Knee pain may be caused by an injury, a mechanical problem, an illness or a number of other potential causes. Injuries that cause knee pain can include: injuries to the ligaments, bursae, tendons, bones and cartilage. Some examples of injuries include: patellar tendinitis, knee bursitis, torn meniscus and ACL injury. Examples of mechanical problems that can lead to knee pain include: injury to or degeneration of the bone or the cartilage, knee locking, dislocation of the kneecap and pain in the foot or hip. Arthritis issues that can cause knee pain include septic arthritis, pseudogout, gout, rheumatoid arthritis and osteoarthritis. Other problems that can cause knee pain include: iliotibial band syndrome, chondromalacia patellae, osgood-schlatter disease and osteochondritis dissecans.

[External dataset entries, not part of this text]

(** Modelled from the spec: [publisher(sub)] of [mosquito.notify] returns
    a callable bound to the subscriber it was given; calling it publishes
    into that subscriber. *)
Inductive handler := publish (sub : loc).

Definition publisher (sub : loc) : handler := publish sub.

(** The handler slots of the MSP parser used by the constructor. *)
Record Parser := mkParser {
  POSITION_BOARD_CONNECTED_Handler : option handler;
  FIRMWARE_VERSION_Handler : option handler;
  ATTITUDE_RADIANS_Handler : option handler;
  GET_VELOCITIES_Handler : option handler;
  GET_MOTOR_NORMAL_Handler : option handler;
  GET_BATTERY_VOLTAGE_Handler : option handler;
  GET_PID_CONSTANTS_Handler : option handler
}.

Definition new_Parser : Parser :=
  mkParser None None None None None None None.

Definition handler_of (t : telemetry) (p : Parser) : option handler :=
  match t with
  | POSITION_BOARD_CONNECTED => POSITION_BOARD_CONNECTED_Handler p
  | FIRMWARE_VERSION => FIRMWARE_VERSION_Handler p
  | ATTITUDE_RADIANS => ATTITUDE_RADIANS_Handler p
  | GET_VELOCITIES => GET_VELOCITIES_Handler p
  | GET_MOTOR_NORMAL => GET_MOTOR_NORMAL_Handler p
  | GET_BATTERY_VOLTAGE => GET_BATTERY_VOLTAGE_Handler p
  | GET_PID_CONSTANTS => GET_PID_CONSTANTS_Handler p
  end.

(** The attributes of a [Mosquito] instance. *)
Record Mosquito := mkMosquito {
  _parser : Parser;
  __position_board_connected_sub : loc;
  __firmware_version_sub : loc;
  __attitude_sub : loc;
  __velocities_sub : loc;
  __motors_sub : loc;
  __voltage_sub : loc;
  __PID_sub : loc;
  __position_board_connected_pub : handler;
  __firmware_version_pub : handler;
  __attitude_pub : handler;
  __velocities_pub : handler;
  __motors_pub : handler;
  __voltage_pub : handler;
  __PID_pub : handler;
  __motor_values : list float;
  __led_status : list Z;
  __voltage : float;
  __controller_constants : list float
}.

(** The subscriber a getter of message [t] waits on. *)
Definition sub_of (t : telemetry) (m : Mosquito) : loc :=
  match t with
  | POSITION_BOARD_CONNECTED => __position_board_connected_sub m
  | FIRMWARE_VERSION => __firmware_version_sub m
  | ATTITUDE_RADIANS => __attitude_sub m
  | GET_VELOCITIES => __velocities_sub m
  | GET_MOTOR_NORMAL => __motors_sub m
  | GET_BATTERY_VOLTAGE => __voltage_sub m
  | GET_PID_CONSTANTS => __PID_sub m
  end.

(** The handler setters of the parser. *)
Definition set_POSITION_BOARD_CONNECTED_Handler (h : handler) (p : Parser) : Parser :=
  mkParser (Some h) (FIRMWARE_VERSION_Handler p) (ATTITUDE_RADIANS_Handler p)
    (GET_VELOCITIES_Handler p) (GET_MOTOR_NORMAL_Handler p)
    (GET_BATTERY_VOLTAGE_Handler p) (GET_PID_CONSTANTS_Handler p).

Definition set_FIRMWARE_VERSION_Handler (h : handler) (p : Parser) : Parser :=
  mkParser (POSITION_BOARD_CONNECTED_Handler p) (Some h) (ATTITUDE_RADIANS_Handler p)
    (GET_VELOCITIES_Handler p) (GET_MOTOR_NORMAL_Handler p)
    (GET_BATTERY_VOLTAGE_Handler p) (GET_PID_CONSTANTS_Handler p).

Definition set_ATTITUDE_RADIANS_Handler (h : handler) (p : Parser) : Parser :=
  mkParser (POSITION_BOARD_CONNECTED_Handler p) (FIRMWARE_VERSION_Handler p) (Some h)
    (GET_VELOCITIES_Handler p) (GET_MOTOR_NORMAL_Handler p)
    (GET_BATTERY_VOLTAGE_Handler p) (GET_PID_CONSTANTS_Handler p).

Definition set_GET_VELOCITIES_Handler (h : handler) (p : Parser) : Parser :=
  mkParser (POSITION_BOARD_CONNECTED_Handler p) (FIRMWARE_VERSION_Handler p)
    (ATTITUDE_RADIANS_Handler p) (Some h) (GET_MOTOR_NORMAL_Handler p)
    (GET_BATTERY_VOLTAGE_Handler p) (GET_PID_CONSTANTS_Handler p).

Definition set_GET_MOTOR_NORMAL_Handler (h : handler) (p : Parser) : Parser :=
  mkParser (POSITION_BOARD_CONNECTED_Handler p) (FIRMWARE_VERSION_Handler p)
    (ATTITUDE_RADIANS_Handler p) (GET_VELOCITIES_Handler p) (Some h)
    (GET_BATTERY_VOLTAGE_Handler p) (GET_PID_CONSTANTS_Handler p).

Complications associated with knee pain are possible. While not all knee pain is serious, there are many injuries and medical conditions that should be taken seriously. Osteoarthritis, for example, will lead to an increase in pain, damage to the joints and even disability if it is not treated promptly. Knee injuries, even those which are minor, can spell disaster if a medical professional is not consulted.
The location and the severity of the knee pain will vary depending on the actual cause or problem at hand. There are sometimes specific signs and symptoms of knee pain such as stiffness and swelling, redness or warmth to the touch, locking of the knee or an inability to straighten the knee and crunching or popping noises. Some serious symptoms of knee pain include: the inability to bear weight on the knee, marked swelling, an inability to flex or extend the knee fully, an obvious deformity in the knee or leg, a fever or a fall due to the knee giving out.

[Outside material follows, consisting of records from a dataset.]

(** The stages after the headings leave a heading alone. *)
Lemma heading_kept d t :
  In d [ch "1"; ch "2"; ch "3"] ->
  Forall (avoids specials) t ->
  let s := heading d t in
  replace_all re_link
    [TLit (html "<a href=@"); TGroup 2;
     TLit (html "@ target=@_blank@ rel=@noopener@>"); TGroup 1;
     TLit (str "</a>")]
    (replace_all re_numbered (wrap_in "<li class=@numbered@>" "</li>")
      (replace_all re_item (wrap_in "<li>" "</li>")
        (replace_all re_rule [TLit (str "<hr />")]
          (replace_all re_em (wrap_in "<em>" "</em>")
            (replace_all re_bold (wrap_in "<strong>" "</strong>") s))))) = s /\
  paragraphs s = s /\ wrap s = s /\ cleanup s = s /\ wrap_lists s = s.
Proof.
  intros Hd Ht s.
  assert (Hs : shaped (ch "<") in_heading [] s) by now apply heading_shaped.
  assert (Ha : Forall (avoids [ch "*"; ch "-"; ch "."; ch "["; nl]) s).
  { apply heading_avoids.
    - repeat constructor; intros H; simpl in H; intuition discriminate.
    - destruct Hd as [<-|[<-|[<-|[]]]]; intros H; simpl in H; intuition discriminate.
    - eapply avoids_sub; [|exact Ht]. intros x Hx. simpl in *. intuition. }
  split; [|split; [|split; [|split]]].
  - rewrite (@replace_all_dead (avoids [ch "*"; ch "-"; ch "."; ch "["; nl]) re_bold _ s) by (prove_dead || exact Ha).
    rewrite (@replace_all_dead (avoids [ch "*"; ch "-"; ch "."; ch "["; nl]) re_em _ s) by (prove_dead || exact Ha).
    rewrite (@replace_all_dead (avoids [ch "*"; ch "-"; ch "."; ch "["; nl]) re_rule _ s) by (prove_dead || exact Ha).
    rewrite (@replace_all_dead (avoids [ch "*"; ch "-"; ch "."; ch "["; nl]) re_item _ s) by (prove_dead || exact Ha).
    rewrite (@replace_all_dead (avoids [ch "*"; ch "-"; ch "."; ch "["; nl]) re_numbered _ s) by (prove_dead || exact Ha).
    apply (@replace_all_dead (avoids [ch "*"; ch "-"; ch "."; ch "["; nl]) re_link _ s); [prove_dead|exact Ha].
  - unfold paragraphs. cbv zeta.
    rewrite (@replace_all_dead (avoids [ch "*"; ch "-"; ch "."; ch "["; nl]) re_paragraph _ s) by (prove_dead || exact Ha).
    unfold replace_all.
    rewrite (@keep_shaped in_heading (before_br re_heading_end) _ s)
      by (first [exact Hs | eexists; split; [reflexivity|no_match_heading]]).
    rewrite (@keep_shaped in_heading (before_br (lit "<hr />")) _ s)
      by (first [exact Hs | eexists; split; [reflexivity|no_match_heading]]).
    rewrite (@keep_shaped in_heading (before_br (lit "</table>")) _ s)
      by (first [exact Hs | eexists; split; [reflexivity|no_match_heading]]).
    rewrite (@keep_shaped in_heading (before_br (lit "</ul>")) _ s)
      by (first [exact Hs | eexists; split; [reflexivity|no_match_heading]]).
    rewrite (@keep_shaped in_heading (before_br (lit "</blockquote>")) _ s)
      by (first [exact Hs | eexists; split; [reflexivity|no_match_heading]]).
    apply (@replace_fn_dead (avoids [ch "*"; ch "-"; ch "."; ch "["; nl]) (Chr (one nl)) _ s); [prove_dead|exact Ha].
  - reflexivity.
  - unfold cleanup, replace_all.
    rewrite (@keep_shaped in_heading (lit "<p></p>") _ s)
      by (first [exact Hs | eexists; split; [reflexivity|no_match_heading]]).
    rewrite (@keep_shaped in_heading (lit "<p><br></p>") _ s)
      by (first [exact Hs | eexists; split; [reflexivity|no_match_heading]]).
    rewrite (@keep_shaped in_heading (lit "<br><br>") _ s)
      by (first [exact Hs | eexists; split; [reflexivity|no_match_heading]]).
    rewrite (@keep_shaped in_heading (lit "<p><br>") _ s)
      by (first [exact Hs | eexists; split; [reflexivity|no_match_heading]]).
    apply keep_shaped with (G := in_heading);
      first [exact Hs | eexists; split; [reflexivity|no_match_heading]].
  - unfold wrap_lists.
    apply keep_shaped with (G := in_heading);
      first [exact Hs | eexists; split; [reflexivity|no_match_heading]].
Qed.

The physician will want to run tests in order to determine the underlying cause for the knee pain. The first recommendation is typically an x-ray, which will detect degeneration of the bone and bone fractures. The next course of action may include: computerized tomography or CT scan, ultrasound and magnetic resonance imagining or MRI in order to determine if there are any soft tissue injuries, damage to the knee and loose bodies or bone problems.
Treatment for a knee pain issue will depend on the underlying cause. Treatment options may include: medications to relieve pain or treat an underlying condition, physical therapy, orthotics or braces, corticosteroid injections, hyaluronic acid injections or surgery. Surgical options may include: arthroscopic surgery, partial knee replacement or total knee replacement depending on the severity of the knee damage. To prevent future damage or complications, always seek medical attention for an ongoing knee problem.